Still working on the Matisse haiku, it's tricky sometimes isn't it?

nobody said...

Ayah! Too slow John. There's a new pic up already.

Or did you get it finished? If you did, pop it in there. I'll read it if no one else does. Or you can pop it in this week's comments if you like. No reason not to.

nobody said...

Otherwise I thought there was a really appealing linear aspect to these pix ie. a journey starting here, going through this, and arriving at the destination, a good look round, with the close-up as the full stop. Very nice. And then there's the fact that there's several strands of metaphor going on. And not forgetting the gorgeousness of the pix of course.

Anyway as clipboard wielding time and motion man, I declare you this month's All Boxes Ticked Award winner - round of applause.

john said...

Dang! and cheers nobody. Then I'm late again. I had this trouble the last time you put a Matisse up. if I get it finished I'll put it up still. Thanks very much as well, that's an interesting way of seeing the blog, the linear part is not always easy or possible as the sequence can be tricky and I have to limit the amount of photos a bit.

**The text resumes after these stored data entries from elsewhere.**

(** ** More on the rankings: [_find_relevance] and [_find_relevance_chunks] *)

Lemma StronglySorted_map_inv {A B : Type} (f : A -> B) (R : B -> B -> Prop) (l : list A) :
  StronglySorted R (map f l) -> StronglySorted (fun a b => R (f a) (f b)) l.
Proof.
  induction l as [|a l IH]; simpl; intros H; [constructor|].
  inversion H as [|? ? Hs Hall]; subst. constructor; [auto|].
  now rewrite Forall_map in Hall.
Qed.

Lemma StronglySorted_app_inv {A : Type} (R : A -> A -> Prop) (l1 l2 : list A) :
  StronglySorted R (l1 ++ l2) ->
  StronglySorted R l1 /\ forall x y, In x l1 -> In y l2 -> R x y.
Proof.
  induction l1 as [|a l1 IH]; simpl; intros H.
  - split; [constructor|contradiction].
  - inversion H as [|? ? Hs Hall]; subst.
    destruct (IH Hs) as [IH1 IH2]. rewrite Forall_app in Hall.
    destruct Hall as [Hall1 Hall2]. split.
    + now constructor.
    + intros x y [<-|Hx] Hy; [|auto].
      rewrite Forall_forall in Hall2. auto.
Qed.

Lemma in_firstn {A : Type} (n : nat) (l : list A) (x : A) : In x (firstn n l) -> In x l.
Proof.
  intros H. rewrite <- (firstn_skipn n l). apply in_or_app. now left.
Qed.

Lemma NoDup_prefix {A : Type} (n : nat) (l : list A) : NoDup l -> NoDup (firstn n l).
Proof.
  intros H. rewrite <- (firstn_skipn n l) in H. now apply NoDup_app_remove_r in H.
Qed.

Lemma length_row {A : Type} (f : frame A) (k : nat) : length (row f k) = ncols f.
Proof. unfold row. now rewrite length_map, length_seq. Qed.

Have to rush off again as I'm off to have a look round a very old derelict mill today. There will be photos hopefully. Off I go now, cheers.

Anonymous said...

lighted passage
union whispers
dynamic streams
essence glistens
solar pathways
flowers rare
natures stroll
of all aware
secret gardens
hidden places
dreams of summer
moonlight hazes
changing times
deepened roots
all is one
in living truth


have a poem john,nice pictures, scary stuff at the end,peaceful though, am looking forward to the next round of photos..

and good to see you mr nobody

respects ...neil

nobody said...

Hullo Neil, we do like a poem.

reem said...

Thanks John for these beautifull photos,it seems nice and very quiet place ،i think it's good to get a time to be there faraway from all thus terrible events around the world،and take a rest for your soul.

Actually i hate graves ،mybe because i hate to think about the death ,but in your photos ،i like thus white flowers near the old graves ،they tell us how is important to enjoy the life and tell us life sometimes is very short .

In my town there're tow churchs ,one of them is old and since long time the moslems and the christians have repaired it .

Life here is quiet and people enjoy the cool weather everyday in their farms ,still apricot season ،still geting time for painting .

Have good time.John and thanks again .

john said...

Cheers Reem, you are very welcome and I am glad that you are enjoying the photos.

In many graveyards here the grass is cut to within an inch of its life, part of an english obsession with lawns. In Salcombe the wiser gardener has worked with nature to create a place of beauty. I like churches and it is very nice to hear that in your town the moslems and christians work together to look after these places, it is the way it should be.

It is good to hear that you are getting time for painting and that people are enjoying the cooler weather. I hope all is well with you and thanks again Reem.

john said...

Hullo nobody. I got to the mill the other day, a fairly sensational place. Larger than I thought it would be, as well as being a microcosm of local history. The weather was very much against me as it rained pretty much all day, but I managed to get a few photos of the place. I may pop back again when the weather is better.

john said...

Cheers Neil and thank you very much for the comment and the poem, as nobody says; we do like a poem.

I hope that other people are reminded of our history when they see these war memorials. Even in these idyllic and out of the way locations the hands of dark forces reached and pulled these unfortunates to their deaths for what appears to be a way of making large amounts of money. They don't and never have cared for the lives of ordinary folk. People don't want war and as we have seen, we are continually lied to about such things, we can thank our complicit media for this as much as anyone.

I was interested to see that back in March The chief prosecutor of the International Criminal Court said he would investigate Gaddafi for crimes against humanity, but I see no such speed in getting our own war criminals into any court. People like Blair and all the others who went along with it should have been jailed years ago.